According to doctors at the Veterinary Specialty and Emergency Center (VSEC) in Middletown, dogs and cats don’t breath in allergens, but absorb it through their skin. Instead of sneezing and coughing, they scratch and can cause visible irritations or wounds.
Excessive scratching, pets and their owners by extension, often have a hard time sleeping through the night.
“It affects dogs and cats, we’ve allergy-tested horses, and allergy-tested primates and even a polar bear at the zoo,” said Dr. Robert Schick of VSEC owner BluePearl Veterinary Partners, who is board-certified in veterinary dermatology.
“Just as people have allergies, dogs and cats can have allergies too,” explained Dr. Garret Patchinger, a board certified emergency and critical care specialist at VSEC.
It is less common to see anaphylactic reactions in dogs and cats, but they are possible. More so, according to Patchinger, there will be more delayed reactions where the symptoms are not life threatening.

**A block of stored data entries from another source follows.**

(* ===== verification/JsonComplete.v ===== *)
(** * Completeness of the JSON parser

    Every document of the grammar parses, to the value it spells. *)
From stdpp Require Import prelude strings sorting.
From Stdlib Require String.
From Stdlib Require Import Ascii.
From S2P Require Import Prelude Json JsonText JsonTextProps JsonNumber JsonWriter JsonParser JsonParserProps JsonGrammar.

Local Open Scope nat_scope.

Lemma run_bind {E A B} (m : parser E A) (k : A → parser E B) c a c' :
  m c = Some (Ok a, c') → pbind m k c = k a c'.
Proof. unfold pbind. by intros ->. Qed.

Lemma pbind_cong {E A B} (m : parser E A) (k : A → parser E B) c c' : m c = m c' → pbind m k c = pbind m k c'.
Proof. unfold pbind. by intros ->. Qed.

Section run.
Context (format_finite : f64 → string) (input : bytes) (strict : bool).

(** The input from position [p] on. *)
Definition here (p : nat) (x : bytes) : Prop := drop p input = x ∧ p ≤ length input.

Lemma here_app p x r : here p (x ++ r) → here (p + length x) r.
Proof.
  intros [H Hp]. split; [by rewrite <-drop_drop, H, drop_app_length|].
  apply (f_equal length) in H. rewrite length_drop, length_app in H. lia.
Qed.

Lemma here_cons p b r : here p (b :: r) → input !! p = Some b ∧ here (p + 1) r.
Proof.
  intros H. split; [|by apply (here_app p [b])].
  destruct H as [H _]. by rewrite <-(Nat.add_0_r p), <-lookup_drop, H.
Qed.

Lemma here_length p x : here p x → p + length x = length input.
Proof. intros [H Hp]. apply (f_equal length) in H. rewrite length_drop in H. lia. Qed.

Lemma here_slice p x r : here p (x ++ r) → slice input p (p + length x) = x.
Proof.
  intros [H _]. unfold slice. rewrite H. replace (p + length x - p) with (length x) by lia.
  by rewrite take_app_length.
Qed.

Lemma slice_empty p : slice input p p = [].
Proof. unfold slice. by rewrite Nat.sub_diag. Qed.

(** ** Single steps *)

Lemma run_ws {E} p d w r : here p (w ++ r) → blank w → stops is_ascii_whitespace r →
  ws (E := E) input (Cursor p d) = Some (Ok tt, Cursor (p + length w) d).
Proof. intros [H _] Hw Hr. unfold ws, advance. simpl. by rewrite H, count_while_app. Qed.

Lemma run_no_ws {E} p d r : here p r → stops is_ascii_whitespace r →
  ws (E := E) input (Cursor p d) = Some (Ok tt, Cursor p d).
Proof. intros H Hr. rewrite (run_ws p d [] r H) by done. simpl. by rewrite Nat.add_0_r. Qed.

Lemma run_peek {E} p d b r : here p (b :: r) → peek (E := E) input (Cursor p d) = Some (Ok (Some b), Cursor p d).
Proof. intros [H _]%here_cons. unfold peek. simpl. by rewrite H. Qed.

Lemma run_at_byte {E} p d b b' r : here p (b' :: r) →
  at_byte (E := E) input b (Cursor p d) = Some (Ok (b =b b'), Cursor p d).
Proof. intros [H _]%here_cons. unfold at_byte, byte_is. simpl. by rewrite H. Qed.

Lemma run_word p d x r : here p (x ++ r) →
  word input x (Cursor p d) = Some (Ok tt, Cursor (p + length x) d).
Proof. intros H. unfold word, pbind, get_pos. simpl. by rewrite (here_slice _ _ _ H), decide_True. Qed.

(** ** Strings *)

Lemma run_push_segment out run p d seg : slice input run p = seg → utf8 seg →
  push_segment input out run (Cursor p d) = Some (Ok (out ++ seg), Cursor (p + 1) d).
Proof.
  intros Hs Hu%utf8_spec. unfold push_segment, pbind, get_pos. simpl. rewrite Hs. unfold from_utf8.
  rewrite Hu. simpl. by rewrite as_of_bytes.
Qed.

Lemma run_hex_rounds hs p d n r : here p (hs ++ r) → all is_ascii_hexdigit hs →
  hex_rounds input (length hs) n (Cursor p d) =
  Some (Ok (foldl (λ n h, N.lor (N.shiftl n 4 `mod` 65536) (default 0%N (to_digit_16 h))) n hs),
        Cursor (p + length hs) d).
Proof.
  intros H Hh. revert p n H. induction Hh as [|h hs Hx _ IH]; intros p n H; simpl.
  { unfold pret. by rewrite Nat.add_0_r. }
  unfold is_ascii_hexdigit in Hx. destruct (to_digit_16 h) as [x|] eqn:E; [|done].
  erewrite run_bind; [|by eapply run_peek]. simpl. unfold pret. erewrite run_bind; [|done]. simpl.
  erewrite run_bind; [|done]. rewrite E. simpl. erewrite run_bind; [|done]. simpl.
  apply here_cons in H as [_ H]. rewrite (IH _ _ H). by rewrite <-Nat.add_assoc.
Qed.

Lemma run_hex4 hs p d n r : here p (hs ++ r) → hex4_text hs n →
  hex4 input (Cursor p d) = Some (Ok n, Cursor (p + 4) d).
Proof. intros H (Hl & Hh & <-). unfold hex4. rewrite <-Hl. by eapply run_hex_rounds. Qed.

Lemma surrogates_scalar high low : is_high high = true → is_low low = true →
  from_u32 (surrogates high low) = Some (surrogates high low).
Proof.
  unfold is_high, is_low, surrogates, from_u32. intros [H1 H2]%andb_prop [H3 H4]%andb_prop.
  rewrite N.shiftl_mul_pow2. change (2 ^ 10)%N with 1024%N. apply N.leb_le in H1, H2, H3, H4.
  destruct (N.ltb_spec (65536 + (high - 55296) * 1024 + (low - 56320)) 55296); [lia|].
  destruct (N.leb_spec 57344 (65536 + (high - 55296) * 1024 + (low - 56320))); [|lia].
  destruct (N.leb_spec (65536 + (high - 55296) * 1024 + (low - 56320)) 1114111); [done|lia].
Qed.

Lemma simple_escape_not_u e n : simple_escape e = Some n → (e =b "u") = false.
Proof. by_bytes e. Qed.

(** What the parser reads after the backslash of an escape. *)
Definition escaped_scalar : parse N :=
  escaped ←p peek input;
  escaped ←p ok_or escaped UnexpectedEnd;
  advance 1 ;p;
  (if escaped =b "u" then unicode_escape input else ok_or (simple_escape escaped) InvalidEscape).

One important piece of advice Patchinger has for concerned pet parents is to call your veterinarian before looking online for potentially dubious remedies.
There are a number of ways to combat exposure to allergens. Giving dogs and cats cool baths about once every week, as well as wiping down their legs and bellies after walks may provide some relief. Inside cats are lucky in that they can easily avoid pollen, but there are other allergens which are present inside and all year long, such as dust mites.